Is Mark Carney Eager To Raise Interest Rates?
The Governor of the Bank of England (BoE), Mark Carney, has drawn further criticism from economists after giving another mixed signal on the timing of any base rate increase away from the current historic low.
In an interview with the Sunday Times newspaper Mr Carney took great care to big up the health of the nation’s economy and insisted that the Bank of England would not wait for employed peoples wages to catch-up with the cost of living before hiking interest rates.
Mr Carney told the Sunday Times: “Wherever the finish line was in the depths of the crisis, we are much more than halfway towards that finish line now. The expansion is proceeding, momentum is more assured. The very fact we have had consistent quarters of growth in line with, or slightly better than, our forecasts shows that. We have to have the confidence that prospective real wages are going to be growing sustainably, before raising interest rates, we don’t have to wait for the fact of that turn to raise them.”His statement angered economists by apparently sending out mixed messages over the BoE’s intentions and his unguarded comments surprised markets, after recently hinting that the Bank was in no mood to hike rates while wage growth remained so low.
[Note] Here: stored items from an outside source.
Inductive async_run (fuel : nat) (a : bus_async_impl) : list move -> bus_async_impl -> Prop :=
| run_none : async_run fuel a [] a
| run_move mvs a' mv a'' : async_run fuel a mvs a' -> move_step fuel a' mv = Some (Done a'') -> async_run fuel a (mvs ++ [mv]) a''.

(** ** The ledger *)

Definition parcel : Type := Z * Z * option Z.
Definition parcel_of (m : bus_message) : parcel := (msg_address m, msg_payload m, msg_destructor m).

Record ledger := mk_ledger { sent : list (nat * parcel); subs : list pending_listener; is_open : bool }.

Definition ledger_step (l : ledger) (mv : move) : ledger :=
  if negb (is_open l) then l
  else
    match mv with
    | Call (Send x p d) => mk_ledger (sent l ++ [(length (subs l), (x, p, d))]) (subs l) true
    | Call (Subscribe x f d) => if x =? AWS_BUS_ADDRESS_CLOSE then l else mk_ledger (sent l) (subs l ++ [mk_pending x f d true]) true
    | Call (Unsubscribe x f d) => if x =? AWS_BUS_ADDRESS_CLOSE then l else mk_ledger (sent l) (subs l ++ [mk_pending x f d false]) true
    | BeginCleanUp => mk_ledger (sent l) (subs l) false
    | Dispatch => l
    end.

Definition ledger_of (mvs : list move) : ledger := foldl ledger_step (mk_ledger [] [] true) mvs.

Definition after_sub (L : Z -> list bus_listener) (p : pending_listener) : Z -> list bus_listener :=
  if sub_add p then add_at L (sub_address p) (mk_listener (sub_listener p) (sub_data p)) else remove_at L (sub_address p) (sub_listener p) (sub_data p).

Definition after_subs (ps : list pending_listener) : Z -> list bus_listener := foldl after_sub (fun _ => []) ps.

(** What delivering a message calls once the first [n] subscriptions hold. *)
Definition block (ps : list pending_listener) (x : parcel) (n : nat) : list event :=
  map (delivery x.1.1 x.1.2) (audience (after_subs (take n ps)) x.1.1) ++ destruction x.2 x.1.2.

Definition blocks (ps : list pending_listener) (ds : list (nat * parcel)) (ns : list nat) : list event := concat (zip_with (fun d n => block ps d.2 n) ds ns).

(** ** The invariant *)

Definition thread_pending (t : dispatch) : list (positive * pending_listener) := match t with Applying ps _ _ => ps | _ => [] end.
Definition thread_subs (t : dispatch) : list pending_listener := map snd (thread_pending t).
Definition thread_msgs (t : dispatch) : list bus_message := match t with Applying _ ms _ => ms | Delivering _ ms _ => ms | _ => [] end.
Definition thread_done (t : dispatch) : list bus_message := match t with Delivering ds _ _ => ds | _ => [] end.
Definition thread_drains (t : dispatch) : Z := match t with Waiting d | Applying _ _ d | Delivering _ _ d | Testing d => d | Exited => 0 end.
Mr Carney said that better-than-expected growth over successive quarters has built up momentum in the UK’s economy, which the Bank now expects to grow by 3.5% this year and 3% in 2015.
However, the Bank of England has halved its forecast for UK pay growth in 2014 from 2.5% down to just 1.25%, with official data showing that employed annual pay actually fell by 0.2% in the second quarter of this year, worse than the Bank had originally expected.
Unemployment has dropped faster than was previously anticipated, falling below 6% this year, while net inflation rates are expected to continue averaging around 2%.
According to a new survey commissioned by United Trust Bank, more than one in five brokers operating in the Bridging, Development Finance and Asset Finance sectors expect the Bank to start increasing interest rates before the end of this year and just over half thought a rate rise by mid-2015 was most likely. More than a quarter believe the first rate rise won’t come until the second half of 2015, or even as late as early 2016.
87% of the brokers surveyed expected that the Bank of England’s base rate would settle at around 2% to 3% within the next three years and just 9% thought the base rate would stay at around 1%. However, 4% of brokers thought the base rate would settle at 4% or above.